I would fix everything in manual, both camera and flash exposures. Zoom in to the dress only, exclude everything else, see what the camera thinks,, then add exposure value as needed to pull the highlights up towards the right edge of the histogram. You're probably talking around plus 1 or plus 1.5 stops for that sort of dress you described. Include the flash as well to get the power right for this correct highlight exposure.

Once that's fixed you know your key subject is correctly exposed no matter what zoom setting you then use, so long as the subject stays in the same light and your flash to subject distance remains the same.

I'm really talking here about static, more organised shots..... For the dynamic, moving around ones, then you might want to go to on -camera bounced flash, and I would switch to P-TTL and juggle with flash compensations.
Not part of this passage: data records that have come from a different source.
(** * Verification of the generation pipeline of spin-ai-v2

    Shallow embedding of the server route [src/app/api/anthropic/route.ts],
    the client stream consumers ([src/app/workspace/page.tsx] and the
    generation page) and the character-reveal scheduler
    ([MultiFileStreamingDisplay]).

    JavaScript strings are sequences of UTF-16 code units; they are
    modelled as [list N], one [N] per code unit.  A plain JS object used
    as a dictionary from file path to content (a FileState) is a
    [gmap jstr jstr]. *)

From Stdlib Require Import String Ascii QArith.
From stdpp Require Import base gmap list.

Abbreviation jstr := (list N).

(** ASCII literal to JS code units. *)
Definition u (s : string) : jstr :=
  map (fun a => N_of_ascii a) (list_ascii_of_string s).

(** Test texts containing JSON are written with [']: each one stands for
    the double quote. *)
Definition uj (s : string) : jstr :=
  map (fun c => if N.eqb c 39 then 34%N else c) (u s).

(** JavaScript truthiness of a value that is a string or [undefined]. *)
Definition truthy (x : option jstr) : bool :=
  match x with
  | Some (_ :: _) => true
  | _ => false
  end.

(** ** FileState and FileChange *)

Abbreviation filestate := (gmap jstr jstr).

Inductive change_status := St_new | St_updated | St_deleted.

Record FileChange := mkFileChange {
  fc_path : jstr;
  fc_status : change_status;
  fc_previousContent : option jstr
}.

(** [Object.keys]: the own keys of the object.  JS enumerates them in
    property order; the model takes [map_to_list]'s order, none of the
    properties below depends on the order. *)
Definition object_keys (m : filestate) : list jstr := (map_to_list m).*1.

(** [new Set([...a, ...b])]: duplicates dropped, first occurrence kept. *)
Fixpoint set_of_list_aux (seen : list jstr) (l : list jstr) : list jstr :=
  match l with
  | [] => []
  | x :: r =>
      if bool_decide (x ∈ seen) then set_of_list_aux seen r
      else x :: set_of_list_aux (x :: seen) r
  end.

Definition set_of_list (l : list jstr) : list jstr := set_of_list_aux [] l.

(** [detectFileChanges] (route.ts).  [previousFiles[path]] is [undefined]
    when the path is absent; the tests [!prevContent] and [newContent] are
    JS truthiness tests, [!==] is strict (in)equality. *)
Definition classify_path (previousFiles newFiles : filestate) (path : jstr)
    : option FileChange :=
  let prevContent := previousFiles !! path in
  let newContent := newFiles !! path in
  if negb (truthy prevContent) && truthy newContent then
    Some (mkFileChange path St_new None)
  else if truthy prevContent && negb (truthy newContent) then
    Some (mkFileChange path St_deleted prevContent)
  else if bool_decide (prevContent <> newContent) then
    Some (mkFileChange path St_updated prevContent)
  else None.

(** The names of the members of [Object.prototype]: on a plain object
    without an own property of that name, [obj[name]] finds the member
    (a function, or the prototype itself for "__proto__"), which is
    truthy and no string. *)
Definition object_prototype_keys : list jstr :=
  [u "constructor"; u "__defineGetter__"; u "__defineSetter__"; u "hasOwnProperty";
   u "__lookupGetter__"; u "__lookupSetter__"; u "isPrototypeOf";
   u "propertyIsEnumerable"; u "toString"; u "valueOf"; u "__proto__";
   u "toLocaleString"].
The ambient exposure can remain fixed in manual, that usually works well.

Set up the dress if possible and practice this stuff now, try to simulate similar might conditions you will have, just to get quicker and efficient at getting it all set up.
My Guides to the Pentax Digital Camera Flash Lighting System : Download here from the PentaxForums Homepage Article .... link
Pentax K7 with BG-4 Grip / Samyang 14mm f2.8 ED AS IF UMC / DA18-55mm f3.5-5.6 AL WR / SMC A28mm f2.8 / D FA 28-105mm / SMC F35-70 f3.5-4.5 / SMC A50mm f1.7 / Tamron AF70-300mm f4-5.6 Di LD macro / SMC M75-150mm f4.0 / Tamron Adaptall (CT-135) 135mm f2.8 / Asahi Takumar-A 2X tele-converter / Pentax AF-540FGZ (I & II) Flashes / Cactus RF60/X Flashes & V6/V6II Transceiver
Edited by McGregNi: 28/09/2016 - 12:10
stu62
Posted 28/09/2016 - 21:36 Link
McGregNi wrote:
Yes ! Your highlight metering is the most important thing .... Bright dresses with shine will play havoc with your auto metering, leading to underexposure when close in and blown highlights when further out.....
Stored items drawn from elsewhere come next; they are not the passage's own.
(** * Custom containers: [cc::buffer] and [cc::fifo]

    A shallow embedding of the two fixed-capacity containers of the
    repository (include/cc/buffer.hxx and include/cc/fifo.hxx) together with
    the properties their specification states about them.

    Conventions of the embedding:
    - [std::size_t] is a 64-bit unsigned integer: a [Z] in [0, 2^64) whose
      arithmetic wraps around ([wrap]);
    - the inherited [std::array<Tp, Nm>] is a [list T] of [Nm] slots, read
      with stdpp's lookup and written with stdpp's insert;
    - a member function returns an [outcome]: it returns a value and leaves
      the object in a new state, or it throws [std::out_of_range] and leaves
      the object in the state it had at the throw, or its behaviour is
      undefined (an access outside the array through [operator[]] or a raw
      pointer). *)

From Stdlib Require Import ZArith Lia.
From stdpp Require Import base numbers list.

Local Open Scope Z_scope.

(** ** Machine integers *)

Definition size_t_modulus : Z := 2 ^ 64.

(** The value a [std::size_t] expression takes after wrap-around. *)
Definition wrap (z : Z) : Z := z mod size_t_modulus.

(** A [Z] that is a [std::size_t] value. *)
Definition is_size_t (z : Z) : Prop := 0 <= z < size_t_modulus.

(** ** Outcomes of a member function *)

Inductive outcome (St A : Type) : Type :=
| Ret (a : A) (s : St)
| OutOfRange (s : St)
| Undefined.

Arguments Ret {St A} a s.
Arguments OutOfRange {St A} s.
Arguments Undefined {St A}.

(** ** Raw array accesses *)

Section RawArray.
Context {T : Type}.

(** [a[i]] read through [operator[]]: no bounds check, so an index outside
    the array has no defined result. *)
Definition array_get (a : list T) (i : Z) : option T :=
  if 0 <=? i then a !! Z.to_nat i else None.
I would fix everything in manual, both camera and flash exposures. Zoom in to the dress only, exclude everything else, see what the camera thinks,, then add exposure value as needed to pull the highlights up towards the right edge of the histogram. You're probably talking around plus 1 or plus 1.5 stops for that sort of dress you described. Include the flash as well to get the power right for this correct highlight exposure.
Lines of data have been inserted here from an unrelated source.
(** * Notice-board service: the Broadcast model, the broadcast routes and login

    A shallow embedding of [src/Broadcast.js] (the Mongoose schema and its
    pre-save hook), of the broadcast router (list, read, create, update,
    delete) and of the login handler of [src/routes/routes/auth.js].

    Conventions of the embedding.
    - Strings are [string]s of 8-bit characters; case folding and trimming
      are the ASCII ones.
    - A JavaScript [Date] is its epoch-millisecond value in [Z].  A number
      is an integer-valued IEEE 754 double, kept as that integer in [Z];
      reading a numeral and every arithmetic operation round to the nearest
      double ([toDouble]).  The clock ([new Date()]) is an argument [now]
      of every handler that reads it.
    - A collection is the list of its documents in insertion order; a
      handler maps a store to a response and the store it leaves behind.
      Requests are handled one at a time.
    - An exception that reaches a handler's [catch] is a [Fault]; every
      handler answers it with the same 500 response.
    - A request body carries schema paths of the broadcast only, each with
      a value of the type of the path or one its caster rejects; keys that
      name other members of a document object are not part of a body here.
      On such bodies [populate] only changes how [createdBy] is rendered
      in a response; it is left out. *)

From Stdlib Require Import ZArith List String Ascii Bool Lia.
From Stdlib Require Import Permutation Sorting.Sorted.
Import ListNotations.

Local Open Scope string_scope.
Local Open Scope Z_scope.
Local Open Scope list_scope.

(** ** Text *)

Definition isUpper (c : ascii) : bool :=
  let n := nat_of_ascii c in ((65 <=? n) && (n <=? 90))%nat.

Definition toLower (c : ascii) : ascii :=
  if isUpper c then ascii_of_nat (nat_of_ascii c + 32) else c.

Fixpoint toLowerCase (s : string) : string :=
  match s with
  | EmptyString => EmptyString
  | String c s' => String (toLower c) (toLowerCase s')
  end.

(** White space as [String.prototype.trim] sees it, within ASCII. *)
Definition isSpace (c : ascii) : bool :=
  let n := nat_of_ascii c in (((9 <=? n) && (n <=? 13)) || (n =? 32))%nat.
Once that's fixed you know your key subject is correctly exposed no matter what zoom setting you then use, so long as the subject stays in the same light and your flash to subject distance remains the same.

I'm really talking here about static, more organised shots..... For the dynamic, moving around ones, then you might want to go to on -camera bounced flash, and I would switch to P-TTL and juggle with flash compensations. The ambient exposure can remain fixed in manual, that usually works well.

Set up the dress if possible and practice this stuff now, try to simulate similar might conditions you will have, just to get quicker and efficient at getting it all set up.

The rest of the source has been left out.